Television/radio coverage
- Network: JTBC, iQiyi

= 29th Golden Disc Awards =

2015 South Korean music awards ceremony

The 29th Golden Disc Awards ceremony was held on January 14–15, 2015, at the MasterCard Center in Beijing, China. It was the third time the event had been hosted outside South Korea, following ceremonies in Japan in 2012 and Malaysia in 2013. Kim Sung-joo, Kim Jong-kook and Fei served as hosts on the first day, with Jun Hyun-moo, Leeteuk and Tiffany on the second.

==Winners and nominees==
===Main awards===
Winners and nominees are listed in alphabetical order. Winners are listed first and emphasized in bold.
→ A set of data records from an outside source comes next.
(** A pass that falls through to the next test was such a pass. *)
Lemma loop_body_Continue_pass session_id tu it (s : State) tu1 it1 s' :
  loop_body session_id tu it s = (Normal (Continue tu1 it1), s') ->
  exists response w toolResults s1,
    create (world s) (messages_of session_id s) = (Normal response, w)
    /\ wants_tools response = true
    /\ tools_run (toolUseBlocks (response_content response))
         {| world := w;
            messageHistory :=
              alter (fun messages => messages ++ [assistant_turn response])%list
                session_id (messageHistory s) |}
         toolResults s1
    /\ tu1 = add_usage tu (usage response)
    /\ it1 = S it
    /\ s' = with_history World
              (alter (fun messages => messages ++ [results_turn toolResults])%list
                 session_id) s1.
Proof.
  rewrite loop_body_unfold.
  destruct (create (world s) (messages_of session_id s)) as [[response|e] w];
    [|discriminate].
  simpl. destruct (wants_tools response) eqn:Hwants; [|discriminate].
  match goal with
  | |- context [mapM ?f ?l ?st] =>
      destruct (mapM f l st) as [[toolResults|e] s1] eqn:Hrun
  end; [|discriminate].
  intros [= <- <- <-]. exists response, w, toolResults, s1.
  split_and!; try done. by apply run_tools_run.
Qed.

(** The loop goes through the passes of [tool_passes], adding the usage of
    each response to its running total and counting it. *)
Lemma tool_passes_skip session_id (s : State) responses s' remaining tu it :
  tool_passes session_id s responses s' ->
  agent_loop (length responses + remaining) session_id tu it s
  = agent_loop remaining session_id
      (foldl (fun totalUsage response => add_usage totalUsage (usage response))
         tu responses)
      (it + length responses) s'.
Proof.
  intros Hpasses. revert tu it.
  induction Hpasses as [s|s response w toolResults s1 responses s'
                          Hcreate Hwants Hrun _ IH]; intros tu it.
  - simpl. by rewrite Nat.add_0_r.
  - change (length (response :: responses) + remaining)%nat
      with (S (length responses + remaining)).
    rewrite agent_loop_unfold, (loop_body_pass _ tu it _ _ _ _ _ Hcreate Hwants Hrun).
    rewrite IH. simpl. f_equal. lia.
Qed.
(** [max(a, b)] and [min(a, b)] on two floats: the second argument is
    taken only when it compares greater, respectively less, so a NaN in
    first place stays. *)
Definition py_max (a b : float) : float := if a <? b then b else a.
Definition py_min (a b : float) : float := if b <? a then b else a.

Section Sum.

(** The built-in [sum] on a list of floats that is not empty; how it
    rounds depends on the interpreter (additions from left to right before
    3.12, compensated summation since). *)
Variable float_sum : list float -> float.

(** [sum(...)]: the int [0] for no summand. *)
Definition py_sum (l : list float) : float :=
  match l with
  | [] => 0
  | _ => float_sum l
  end.

(** [dict.get(key, 0)] on a dict given by its items. *)
Definition get (d : list (string * float)) (key : string) : float :=
  match list_find (fun item => item.1 = key) d with
  | Some (_, (_, value)) => value
  | None => 0
  end.

(** [BaseAgent.calculate_score]; a dict is given by its items in insertion
    order, [weights = None] by [None]. *)
Definition calculate_score (factors : list (string * float))
    (weights : option (list (string * float))) : float :=
  let weights :=
    match weights with
    | None => (fun item => (item.1, 1)) <$> factors
    | Some weights => weights
    end in
  let total_weight := py_sum (snd <$> weights) in
  if total_weight =? 0 then 0
  else
    let weighted_sum := py_sum ((fun item => get factors item.1 * item.2) <$> weights) in
    py_min (py_max (weighted_sum / total_weight) 0) 10.

(** X8. [calculate_score] never returns a score below 0 or above 10,
    whatever the factors and the weights, given or defaulted, and however
    [sum] rounds: neither [result < 0] nor [10 < result] holds (a NaN, for
    which no comparison holds, passes through). Without any weight, and so
    without any factor when the weights are defaulted, the score is 0.0. *)
Theorem calculate_score_clamped (factors : list (string * float))
    (weights : option (list (string * float))) :
  (calculate_score factors weights <? 0) = false ∧
  (10 <? calculate_score factors weights) = false ∧
  (default ((fun item => (item.1, 1)) <$> factors) weights = [] →
   calculate_score factors weights = 0).
Proof.
  unfold calculate_score.
  replace (match weights with
           | Some weights0 => weights0
           | None => (fun item => (item.1, 1)) <$> factors
           end) with (default ((fun item => (item.1, 1)) <$> factors) weights)
    by (by destruct weights).
  set (ws := default _ weights).
  destruct (py_sum ws.*2 =? 0) eqn:Hzero.
  - split; [reflexivity|]. split; [reflexivity | done].
  - assert (Hws : ws = [] → False).
    { intros Hnil. rewrite Hnil in Hzero. cbn in Hzero. discriminate. }
    unfold py_min, py_max. set (x := _ / _).
    destruct (x <? 0) eqn:Hlow.
    + split; [reflexivity|]. split; [reflexivity | by intros ?%Hws].
    + destruct (10 <? x) eqn:Hhigh.
      * split; [reflexivity|]. split; [reflexivity | by intros ?%Hws].
      * split; [exact Hlow|]. split; [exact Hhigh | by intros ?%Hws].
Qed.
Lemma collect_results_ok metadata hits :
  Forall (fun m => dict_contains "content" m = true) metadata ->
  Forall (fun h : hit => eligible (List.length metadata) h = true -> 0 <= h.2) hits ->
  exists results, VectorStore.collect_results metadata hits = Ok results.
Proof.
  intros Hcontent Hhits.
  induction Hhits as [|[sim idx] hits Hidx _ [rs IH]]; simpl.
  - eexists. reflexivity.
  - unfold eligible in Hidx. simpl in Hidx.
    destruct ((idx <? Z.of_nat (List.length metadata)) && Qlt_bool 0 sim) eqn:Hel;
      [|exists rs; exact IH].
    apply andb_true_iff in Hel as [Hlt _]. apply Z.ltb_lt in Hlt.
    destruct (getitem_in_range metadata idx) as [meta Hmeta];
      [split; [apply Hidx; reflexivity | exact Hlt]|].
    rewrite Hmeta. simpl.
    assert (Hin : meta ∈ metadata).
    { eapply list_elem_of_lookup_2, getitem_nonneg; [|exact Hmeta].
      apply Hidx. reflexivity. }
    rewrite Forall_forall in Hcontent. specialize (Hcontent _ Hin).
    unfold dict_contains in Hcontent. unfold dict_getitem.
    destruct (dict_get "content" meta) as [c|]; [|discriminate].
    simpl. rewrite IH. simpl. eexists. reflexivity.
Qed.

(** *** The score table *)

Lemma length_labels n : List.length (labels n) = n.
Proof. unfold labels. rewrite length_fmap, length_seq. reflexivity. Qed.

Lemma scores_labels ix x : (scores ix x).*2 = labels (ntotal ix).
Proof.
  unfold scores. apply snd_zip.
  rewrite length_labels, length_fmap. reflexivity.
Qed.

Lemma labels_NoDup n : NoDup (labels n).
Proof.
  unfold labels. apply (NoDup_fmap_2 Z.of_nat), NoDup_seq.
Qed.

Lemma labels_nonneg n : Forall (fun i => 0 <= i < Z.of_nat n) (labels n).
Proof.
  unfold labels. apply Forall_forall. intros i Hi.
  apply list_elem_of_fmap in Hi as [j [-> Hj]].
  apply list_elem_of_lookup in Hj as [p Hp].
  apply lookup_seq in Hp. lia.
Qed.

Lemma scores_range ix x :
  Forall (fun h : hit => 0 <= h.2 < Z.of_nat (ntotal ix)) (scores ix x).
Proof.
  apply Forall_forall. intros h Hh.
  pose proof (labels_nonneg (ntotal ix)) as Hl. rewrite Forall_forall in Hl.
  apply Hl. rewrite <- (scores_labels ix x).
  apply list_elem_of_fmap. exists h. split; [reflexivity | exact Hh].
Qed.

Lemma scores_lookup ix x j v :
  xb ix !! j = Some v ->
  scores ix x !! j = Some (fvec_inner_product x v, Z.of_nat j).
Proof.
  intros Hv. unfold scores. rewrite lookup_zip_with.
  rewrite list_lookup_fmap, Hv. simpl.
  unfold labels. rewrite list_lookup_fmap.
  assert (Hs : seq 0 (ntotal ix) !! j = Some j).
  { apply lookup_seq. split; [reflexivity|].
    apply lookup_lt_Some in Hv. exact Hv. }
  rewrite Hs. reflexivity.
Qed.

Lemma scores_elem ix x h :
  h ∈ scores ix x ->
  exists j v, xb ix !! j = Some v /\ h = (fvec_inner_product x v, Z.of_nat j).
Proof.
  intros Hh. apply list_elem_of_lookup in Hh as [j Hj].
  assert (Hlt : (j < List.length (xb ix))%nat).
  { pose proof (lookup_lt_Some _ _ _ Hj) as Hlen. unfold scores in Hlen.
    rewrite length_zip_with, length_fmap in Hlen. lia. }
  destruct (lookup_lt_is_Some_2 _ _ Hlt) as [v Hv].
  exists j, v. split; [exact Hv|].
  rewrite (scores_lookup ix x j v Hv) in Hj. congruence.
Qed.

Lemma rank_scores_strict ix x : StronglySorted hit_lt (rank (scores ix x)).
Proof.
  apply sorted_strict; [apply rank_sorted|].
  rewrite (rank_perm (scores ix x)), scores_labels. apply labels_NoDup.
Qed.

End SearchFacts.

Section SearchShape.
Context `{FloatKernel}.
Import Faiss RankFacts.

Lemma normalize_L2_length (v : vector) :
  List.length (normalize_L2 v) = List.length v.
Proof.
  unfold normalize_L2. destruct (inv_norm_L2 v); [apply length_map | reflexivity].
Qed.

Lemma eligible_no_hit n : eligible n no_hit = false.
Proof. unfold eligible. apply andb_false_r. Qed.

Lemma faiss_search_ok ix x k :
  List.length x = d ix -> 0 < k ->
  Faiss.search ix x k =
    Ok (let top := firstn (Z.to_nat k) (rank (scores ix x)) in
        top ++ repeat no_hit (Z.to_nat k - List.length top)).
Proof.
  intros Hd Hk. unfold Faiss.search.
  rewrite Hd, Nat.eqb_refl. simpl.
  destruct (0 <? k) eqn:Hkb; [reflexivity|].
  apply Z.ltb_ge in Hkb. lia.
Qed.

Lemma faiss_search_nonpositive ix x k :
  k <= 0 -> exists e, Faiss.search ix x k = Raise e.
Proof.
  intros Hk. unfold Faiss.search.
  destruct (negb (List.length x =? d ix)%nat); [eexists; reflexivity|].
  destruct (0 <? k) eqn:Hkb; [apply Z.ltb_lt in Hkb; lia|].
  eexists. reflexivity.
Qed.

Lemma filter_eligible_padded n top m :
  List.filter (eligible n) (top ++ repeat no_hit m) = List.filter (eligible n) top.
Proof.
  rewrite List.filter_app, (filter_none _ (repeat no_hit m)).
  - apply app_nil_r.
  - apply Forall_forall. intros h Hh.
    apply list_elem_of_In, repeat_spec in Hh. subst h. apply eligible_no_hit.
Qed.

(** [search] never raises. *)
Lemma search_total self q k : exists results, VectorStore.search self q k = Ok results.
Proof.
  unfold VectorStore.search.
  destruct (VectorStore.index self) as [ix|]; [|eexists; reflexivity].
  destruct (ntotal ix =? 0)%nat; [eexists; reflexivity|].
  destruct (negb _); [eexists; reflexivity|].
  destruct (hits <- _ ;; _); eexists; reflexivity.
Qed.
| Digital Daesang (Song of the Year) | Disc Daesang (Album of the Year) |
|---|---|
| Taeyang – "Eyes, Nose, Lips" Ailee – "Don't Touch Me"; AOA – "Miniskirt"; Beast – "Good Luck"; Epik High – "Happen Ending"; Girl's Day – "Something"; Hyuna – "Red"; K.Will – "Day 1"; Sistar – "Touch My Body"; Soyou & Junggigo – "Some"; ; | Exo – Overdose Apink – Pink Blossom; B1A4 – Who Am I; BTS – Dark & Wild; CNBLUE – Can't Stop; Girls' Generation – Mr.Mr; Girls' Generation-TTS – Holler; Infinite – Season 2; Super Junior – Mamacita; Taemin – Ace; VIXX – Eternity; ; |
| Digital Song Bonsang | Album Bonsang |
| Ailee – "Don't Touch Me"; AOA – "Miniskirt"; Beast – "Good Luck"; Epik High – "Happen Ending"; Girl's Day – "Something"; Hyuna – "Red"; K.Will – "Day 1"; Sistar – "Touch My Body"; Soyou & Junggigo – "Some"; Taeyang – "Eyes, Nose, Lips" 2NE1 – "Come Back Home"; AKMU – "200%"; Apink – "Mr. Chu"; Block B – "H.E.R"; CNBLUE – "Can't Stop"; Exo – "Overdose"; Gary – "Your Scent" (feat. Jungin); Girls' Generation – "Mr.Mr."; g.o.d – "The Lone Duckling"; High4 – "Not Spring, Love, or Cherry Blossoms" (feat. IU); IU – "My Old Story"; Kim Dong-ryul – "How I Am"; Park Bo-ram – "Beautiful"; Park Hyo-shin – "Wild Flower"; Red Velvet – "Happiness"; San E – "A Midsummer Night's Sweetness" (feat. Raina); Seo Taiji – "Sogyeokdong"; Winner – "Empty"; ; | Apink – Pink Blossom; B1A4 – Who Am I; BTS – Dark & Wild; CNBLUE – Can't Stop; Exo – Overdose; Girls' Generation – Mr.Mr; Girls' Generation-TTS – Holler; Infinite – Season 2; Super Junior – Mamacita; Taemin – Ace; VIXX – Eternity 2NE1 – Crush; 2PM – Go Crazy; AKMU – Play; B.A.P – First Sensibility; Block B – H.E.R; Beast – Good Luck; Epik High – Shoebox; f(x) – Red Light; g.o.d – Chapter 8; Got7 – Got Love; Seo Taiji – Quiet Night; Taeyang – Rise; Teen Top – Éxito; Toheart – 1st Mini Album; Winner – 2014 S/S; ; |
| Rookie Artist of the Year | Popularity Award |
| Got7; Red Velvet; Winner AKMU; Bernard Park; Eddy Kim; High4; Park Bo-ram; ; | Beast (digital); Girls' Generation (digital); Taemin (album); Toheart (album); |

===Special awards===

| Award | Winner |
|---|---|
| Best Trot Award | Hong Jin-young |
| Best Hip-Hop Award | Epik High |
| Best Male Performance | Beast |
| Best Female Performance | Apink |
| Next Generation Award (Digital) | Tasty |
| Next Generation Award (Album) | Bestie |
| Ceci Asia Icon Award | CNBLUE |
| China Goodwill Star Award (Digital) | Got7 |
| China Goodwill Star Award (Album) | CNBLUE |
| iQiyi Popularity Award | CNBLUE |
| Trend of the Year | Soyou & Junggigo |

==Controversy==
Due to visa issues, several artists were unable to perform onstage during the ceremony, including members of Beast, Got7 and BTS. The organisers apologised for the error afterwards. The show also drew criticism for not being broadcast live in South Korea, with only a recorded version available on JTBC; the sole livestream was hosted on Chinese video platform iQiyi.